On the other hand, your liabilities and debts will be settled by the estate in the event that the beneficiaries inherit assets from the estate before the debt is discharged. In such a case, the heirs may have to pay the debts from the share of their inherited assets.
It is important to note that there are different types of debt. The first is secured debt, which is bounded by tangible assets such as a house, car, or machinery. If you use your house as collateral, the bank can sell the house to recover the lost capital if you don’t pay. Interestingly, it could become the responsibility of the person who inherits the asset to pay off the balance of the deceased debt.

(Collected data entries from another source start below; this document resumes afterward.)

(* ===== verification/Sleep.v ===== *)
(** * Sleeping threads

    ([src/src/task/scheduler.c], and how [src/src/task/task.c] ends a thread.)
    A thread that sleeps is taken from its scheduler and put on the
    copy-on-write list [sleep_list]; every tick of the timer looks for those
    whose time has come or who have a signal. [sleep_block_task] and
    [sleep_wake_task] make the same calls as the two functions of futexes, so
    they are the parameters [block] and [wake] with the laws of the class
    [Scheduler]. What runs while a thread sleeps is between the two halves of
    [scheduler_nano_sleep] and [scheduler_block_current]. *)

From stdpp Require Import gmap.
From S2P Require Import Prelude Cow Signal Futex.

Definition EINTR : Z := 4.
Definition ETIMEDOUT : Z := 110.
Definition T_OUT : Z := 6.
Definition scheduler_block_pending : Z := 2147483647.
Definition UINT64_MAX : Z := 18446744073709551615.

(** What sleeping uses of a thread; its status is that of [sig_task]. *)
Record sl_tcb := mkSl { sl_sig : sig_task; sl_deadline : Z; sl_code : Z }.

Record sl_sys (S : Type) := mkSleep {
  sl_list : option cow_sys;       (* [sleep_list], [None] for NULL *)
  sl_lock : spin_t;               (* [sleep_lock] *)
  sl_irq : bool;                  (* interrupts are open *)
  sl_threads : gmap Z sl_tcb;
  sl_count : Z;                   (* [task_count] of the processor *)
  sl_sched : S;
}.
Arguments mkSleep {S} _ _ _ _ _ _.
Arguments sl_list {S} _.
Arguments sl_lock {S} _.
Arguments sl_irq {S} _.
Arguments sl_threads {S} _.
Arguments sl_count {S} _.
Arguments sl_sched {S} _.

Section Code.
Context {S : Type}.
(* [sleep_block_task], [sleep_wake_task]; [remove_rrs_entity] or
   [remove_eevdf_entity] for a thread that ends, and whether its
   [sched_handle] is set *)
Context (block wake remove : S -> Z -> option S) (handle : S -> Z -> bool).
Context (malloc : gmap Z cow_block -> Z) (realloc : list Z -> Z -> option (list Z)).
(* [signal_internal_decisions] *)
Context (decisions : list signal_internal).

Implicit Types (s : sl_sys S).

Definition set_list s (l : option cow_sys) : sl_sys S := mkSleep l (sl_lock s) (sl_irq s) (sl_threads s) (sl_count s) (sl_sched s).
Definition set_lock s (l : spin_t) : sl_sys S := mkSleep (sl_list s) l (sl_irq s) (sl_threads s) (sl_count s) (sl_sched s).
Definition set_irq s (b : bool) : sl_sys S := mkSleep (sl_list s) (sl_lock s) b (sl_threads s) (sl_count s) (sl_sched s).
Definition set_tcb s (t : Z) (x : sl_tcb) : sl_sys S := mkSleep (sl_list s) (sl_lock s) (sl_irq s) (<[t := x]> (sl_threads s)) (sl_count s) (sl_sched s).
Definition set_count s (n : Z) : sl_sys S := mkSleep (sl_list s) (sl_lock s) (sl_irq s) (sl_threads s) n (sl_sched s).
Definition set_sched s (x : S) : sl_sys S := mkSleep (sl_list s) (sl_lock s) (sl_irq s) (sl_threads s) (sl_count s) x.

Definition sl_status (x : sl_tcb) : Z := st_status (sl_sig x).

(** The call of a scheduler, which is [f] at the thread. *)
Definition run_sched (f : S -> Z -> option S) s (thread : Z) : option (sl_sys S) := b ← f (sl_sched s) thread; Some (set_sched s b).

(** [arch_close_interrupt(); spin_lock(sleep_lock); ... spin_unlock(sleep_lock);
    if (int_enable) arch_open_interrupt();] *)
Definition sleep_locked (body : sl_sys S -> option (sl_sys S)) s : option (sl_sys S) :=
  let int_enable := sl_irq s in
  let s := set_irq s false in
  l ← spin_lock (sl_lock s);
  s ← body (set_lock s l);
  let s := set_lock s (spin_unlock (sl_lock s)) in
  Some (if int_enable then set_irq s true else s).

(** The loop of [sleep_remove_task_locked] on the list. *)
Fixpoint sleep_remove_loop (fuel : nat) (c : cow_sys) (thread i : Z) : option (cow_sys * bool) :=
  match fuel with
  | O => None
  | Datatypes.S fuel =>
    if i <? cow_size (cs_list c) then
      '(c, x) ← cow_list_get c i;
      if x =? thread then '(c, _) ← cow_list_remove malloc c i; Some (c, true)
      else sleep_remove_loop fuel c thread (u64 (i + 1))
    else Some (c, false)
  end.

Definition sleep_remove_task_locked s (thread : Z) : option (sl_sys S * bool) :=
  match sl_list s with
  | None => Some (s, false)
  | Some c =>
    '(c, b) ← sleep_remove_loop (Datatypes.S (Z.to_nat (cow_size (cs_list c)))) c thread 0;
    Some (set_list s (Some c), b)
  end.

(** [cow_list_remove(sleep_list, i); thread->sleep_deadline = 0; ...;
    thread->status = T_START; sleep_wake_task(thread);] *)
Definition check_wake s (c : cow_sys) (i thread : Z) (x : sl_tcb) : option (sl_sys S) :=
  '(c, _) ← cow_list_remove malloc c i;
  code ← (if sl_code x =? scheduler_block_pending then
            sig ← signals_pending_quick decisions (sl_sig x);
            Some (if (sig : bool) then - EINTR else ETIMEDOUT)
          else Some (sl_code x));
  run_sched wake (set_tcb (set_list s (Some c)) thread (mkSl (with_status (sl_sig x) T_START) 0 code)) thread.

(** The loop of [scheduler_check_sleep]. *)
Fixpoint check_sleep_loop (fuel : nat) s (now i : Z) : option (sl_sys S) :=
  match fuel with
  | O => None
  | Datatypes.S fuel =>
    c ← sl_list s;
    if i <? cow_size (cs_list c) then
      '(c, thread) ← cow_list_get c i;
      if thread =? 0 then '(c, _) ← cow_list_remove malloc c i; check_sleep_loop fuel (set_list s (Some c)) now i
      else
        x ← sl_threads s !! thread;
        wk ← (if now >=? sl_deadline x then Some true else signals_pending_quick decisions (sl_sig x));
        if (wk : bool) then s ← check_wake s c i thread x; check_sleep_loop fuel s now i
        else check_sleep_loop fuel (set_list s (Some c)) now (u64 (i + 1))
    else Some s
  end.

Definition scheduler_check_sleep s (now : Z) : option (sl_sys S) :=
  match sl_list s with
  | None => Some s
  | Some c =>
    if cow_size (cs_list c) =? 0 then Some s
    else if sl_lock s then Some s
    else
      s ← check_sleep_loop (Datatypes.S (Z.to_nat (cow_size (cs_list c)))) (set_lock s true) now 0;
      Some (set_lock s (spin_unlock (sl_lock s)))
  end.

(** The first half of both calls; [cow_list_add] on NULL is a fault. *)
Definition sleep_begin s (current deadline : Z) : option (sl_sys S) :=
  x ← sl_threads s !! current;
  let s := set_tcb s current (mkSl (with_status (sl_sig x) T_WAIT) deadline scheduler_block_pending) in
  sleep_locked (fun s =>
    c ← sl_list s;
    '(c, _) ← cow_list_add malloc realloc c current;
    run_sched block (set_list s (Some c)) current) s.

Definition sleep_list_create (malloc_ok calloc_ok : bool) s : sl_sys S :=
  match sl_list s with
  | None => set_list s (l ← cow_list_create malloc_ok calloc_ok; Some (mkCs l ∅))
  | Some _ => s
  end.

Definition nano_sleep_begin (malloc_ok calloc_ok : bool) s (current now nano : Z) : option (sl_sys S) :=
  sleep_begin (sleep_list_create malloc_ok calloc_ok s) current (u64 (now + nano)).

(** After [scheduler_yield()]. *)
Definition nano_sleep_end s (current : Z) : option (sl_sys S * Z) :=
  x ← sl_threads s !! current;
  let s := set_tcb s current (mkSl (sl_sig x) (sl_deadline x) 0) in
  if sl_code x =? - EINTR then Some (s, - EINTR)
  else
    sig ← signals_pending_quick decisions (sl_sig x);
    Some (s, if (sig : bool) then - EINTR else 0).

(** The call returns -EINVAL when there is no current task; after the
    yield it returns 0. *)
Definition block_current_begin (malloc_ok calloc_ok : bool) s (current now timeout_ns : Z) : option (sl_sys S * option Z) :=
  let s := sleep_list_create malloc_ok calloc_ok s in
  if current =? 0 then Some (s, Some (- EINVAL))
  else
    s ← sleep_begin s current (if timeout_ns =? UINT64_MAX then UINT64_MAX else u64 (now + timeout_ns));
    Some (s, None).

Definition scheduler_unblock s (thread code : Z) : option (sl_sys S) :=
  if thread =? 0 then Some s
  else
    sleep_locked (fun s =>
      '(s, found) ← sleep_remove_task_locked s thread;
      if (found : bool) then
        x ← sl_threads s !! thread;
        run_sched wake (set_tcb s thread (mkSl (with_status (sl_sig x) T_START) 0 code)) thread
      else Some s) s.

(** ** The end of a thread *)

(** [cpu] is the address of the processor's data; in the branch of a futex,
    [readd] is true for the scheduler that keeps a record of a waiting thread. *)
Definition scheduler_remove_task (readd : bool) s (thread cpu : Z) : option (sl_sys S) :=
  if (thread =? 0) || (cpu =? 0) then Some s
  else if negb (handle (sl_sched s) thread) then Some s
  else
    let s := if sl_count s >? 0 then set_count s (sl_count s - 1) else s in
    x ← sl_threads s !! thread;
    if (sl_status x =? T_WAIT) && negb (sl_deadline x =? 0) then
      let int_enable := sl_irq s in
      let s := set_irq s false in
      l ← spin_lock (sl_lock s);
      '(s, _) ← sleep_remove_task_locked (set_lock s l) thread;
      x ← sl_threads s !! thread;
      let s := set_tcb s thread (mkSl (sl_sig x) 0 (sl_code x)) in
      let s := set_lock s (spin_unlock (sl_lock s)) in
      s ← run_sched wake s thread;
      s ← run_sched remove s thread;
      Some (if int_enable then set_irq s true else s)
    else if sl_status x =? T_FUTEX then
      let int_enable := sl_irq s in
      let s := set_irq s false in
      s ← (if readd then run_sched wake s thread else Some s);
      s ← run_sched remove s thread;
      Some (if int_enable then set_irq s true else s)
    else run_sched remove s thread.

(** [task_exit_lock] is not held. *)
Definition claim_thread_exit s (task : Z) : option (sl_sys S * bool) :=
  x ← sl_threads s !! task;
  if (sl_status x =? T_DEATH) || (sl_status x =? T_OUT) then Some (s, false)
  else Some (set_tcb s task (mkSl (with_status (sl_sig x) T_DEATH) (sl_deadline x) (sl_code x)), true).

(** What [kill_thread] does to the schedulers and to the sleep list: the
    thread identifier in user memory, the futexes and the lists of the process
    are apart from these. *)
Definition kill_thread_sched (readd : bool) s (task cpu : Z) : option (sl_sys S) :=
  if task =? 0 then Some s
  else
    '(s, claimed) ← claim_thread_exit s task;
    if negb claimed then Some s
    else
      s ← (if handle (sl_sched s) task then scheduler_remove_task readd s task cpu else Some s);
      x ← sl_threads s !! task;
      Some (set_tcb s task (mkSl (with_status (sl_sig x) T_OUT) (sl_deadline x) (sl_code x))).
End Code.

The second type of debt is unsecured debt, which has no security acting as protection for the lender. This type can range from credit cards to an expense report for a service such as a medical bill. As such, the bank has nothing to complain about, so to speak. For this reason, the lender should obtain a court order authorizing the sale of valuables to recover the funds.
If an estate earns income, tax must be paid to the South African Revenue Authority (Sars) and an heir will have to pay tax on the inherited income.
In some cases, parents can take out a student loan to further their child’s education – student loan debt can be forgiven provided a death certificate is presented as proof.
Finally, not everything is catastrophic, there is a solution to ensure you leave your loved ones in good financial health if you die by having positive-yielding investments, life coverage, writing a will and an insurance policy. in-service death insurance.